The International Finance Corporation, a division of the World Bank, is investing €20 million ($24 million) in the Tallinn, Estonia-based startup to open more services across Eastern Europe and Africa, with a specific mention of more services in Ukraine and Nigeria, two of those regions’ biggest economies, and more innovative services to target demographic groups that might be under-represented or under-served, such as women.
Funding from the IFC is a significant endorsement of a company, if at the same time a relatively small amount compared to Bolt’s wider fundraising efforts.
Most recently, it raised $182 million in December at a significant hike to its previous valuation (which had been $1.9 billion). A Bolt spokesperson tells us that, once again, “our valuation has grown with the latest funding round, but we’re not disclosing the updated number.” (For the record, in December we calculated that the valuation was probably around $4.3 billion, based on a 1.5x multiple on GMV of €3.5 billion, figures provided to us by CEO and co-founder Markus Villig. That figure wasn’t disputed, nor confirmed, though.)
People may not consider the IFC in the same breath as more typical VCs like SoftBank, Sequoia, Index Ventures or Andreessen Horowitz, but it’s a significant player when it comes to backing startups around the world. Last year alone it invested $22 billion in companies, it said.
Backing a transportation startup is a notable move for it, considering that a lot of the IFC’s interest in tech has typically been around financial services. For example, it has also invested money into CurrencyCloud, Remitly, CompareAsiaGroup and Kreditech, among others.
But improving transportation is another development target — in particular when you consider that companies like Bolt are built like marketplaces that provide income to people and infrastructure to businesses (in the form of delivery), on top of its most obvious service helping consumers get around.
“We are looking forward to partnering with IFC to further support entrepreneurship, empower women and increase access to affordable mobility services in Africa and Eastern Europe,” said Villig, in a statement. “Together with the investment from the European Investment Bank last year, we are proud to have sizable and strategically important institutions backing us and recognizing the strategic value Bolt is providing to emerging economies”.

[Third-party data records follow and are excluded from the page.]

Example lseek_bounds_witness :
  exists s', file_lseek 4096 (file_ptr 4096 2) 30 SEEK_CUR fsys_open = Some (40, s') /\
    get_file 4096 (file_ptr 4096 2) s' = Some {| f_inode := 700; f_count := 1; f_flags := 0; f_pos := 40 |}.
Proof.
  destruct (lseek_bounds 4096 fsys_open (file_ptr 4096 2) {| f_inode := 700; f_count := 1; f_flags := 0; f_pos := 10 |} file0 30 SEEK_CUR
    eq_refl (lookup_singleton_eq _ _)) as [E|(pos & s' & E & _ & _ & Hg & _ & _ & _ & Hc)].
  - discriminate E.
  - specialize (Hc eq_refl). cbn in Hc. change (s32 (s32 10 + 30)) with 40 in Hc. subst pos. by exists s'.
Defined.

(** The path "/" is at 8192. *)
Definition fsys_path : fsys kheap board_flash := set_fmem (put (fmem fsys0) 8192 [c_slash; 0]) fsys0.

Lemma namei_root :
  exists s1, namei bh_head0 (fun _ => file0) 9 NULL 8192
    (set_cur_filp (<[Z.to_nat 0 := file_ptr 4096 0]> (cur_filp fsys_path)) fsys_path) = Some (700, s1).
Proof.
  destruct (namei _ _ _ _ _ _) as [[p s1]|] eqn:E.
  - assert (Ep : fst <$> namei bh_head0 (fun _ => file0) 9 NULL 8192
      (set_cur_filp (<[Z.to_nat 0 := file_ptr 4096 0]> (cur_filp fsys_path)) fsys_path) = Some 700) by (vm_compute; reflexivity).
    rewrite E in Ep. injection Ep as ->. by exists s1.
  - exfalso. assert (Ep : fst <$> namei bh_head0 (fun _ => file0) 9 NULL 8192
      (set_cur_filp (<[Z.to_nat 0 := file_ptr 4096 0]> (cur_filp fsys_path)) fsys_path) = Some 700) by (vm_compute; reflexivity).
    by rewrite E in Ep.
Qed.

Lemma first_index_head {X : Type} (q : X -> bool) x (l : list X) : q x = true -> first_index q (x :: l) 0.
Proof. intros Hx. split; [by exists x|]. intros j y Hj. pose proof (arr_get_range _ _ _ Hj). lia. Qed.

Example file_open_correct_witness :
  exists s', file_open bh_head0 (fun _ => file0) 4096 9 8192 2 0 fsys_path = Some (0, s') /\
    file_tbl s' = <[0%nat := {| f_inode := 700; f_count := 1; f_flags := 2; f_pos := 0 |}]> (file_tbl fsys0).
Proof.
  destruct namei_root as [s1 E].
  destruct (file_open_correct bh_head0 (fun _ => file0) 4096 fsys_path 9 8192 2 0 eq_refl eq_refl) as (_ & _ & H).
  destruct (H 0 0 700 s1) as [E2 E3]; [| |exact E|].
  - exact (first_index_head _ 0 (replicate 31 0) eq_refl).
  - exact (first_index_head _ _ (replicate 63 {| f_inode := 0; f_count := 0; f_flags := 0; f_pos := 0 |}) eq_refl).
  - eexists. split; [exact E2|reflexivity].
Defined.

Bolt’s efforts in emerging markets have long been one of the key ways that the company differentiates itself from Uber — perhaps logical, considering that the company itself was founded in an emerging economy. Since launching in 2013, it has picked up more than 50 million customers and more than 1.5 million drivers in 40 countries, including 400,000 drivers in 70 cities on the African continent.
That strategy has also grown over time to include services for under-represented groups in these under-represented markets. Bolt is piloting a “Women Only” ride-hailing service in South Africa, with female drivers and passengers to improve job opportunities and general safety, one of the programs that the IFC funding will support, it said.
“Technology can and should unlock new pathways for sustainable development and women’s empowerment,” said Stephanie von Friedeburg, IFC senior vice president of Operations, in a statement. “Our investment in Bolt aims to help tap into technology to disrupt the transport sector in a way that is good for the environment, creates more flexible work opportunities for women, and provides safer and more affordable transportation access in emerging markets.”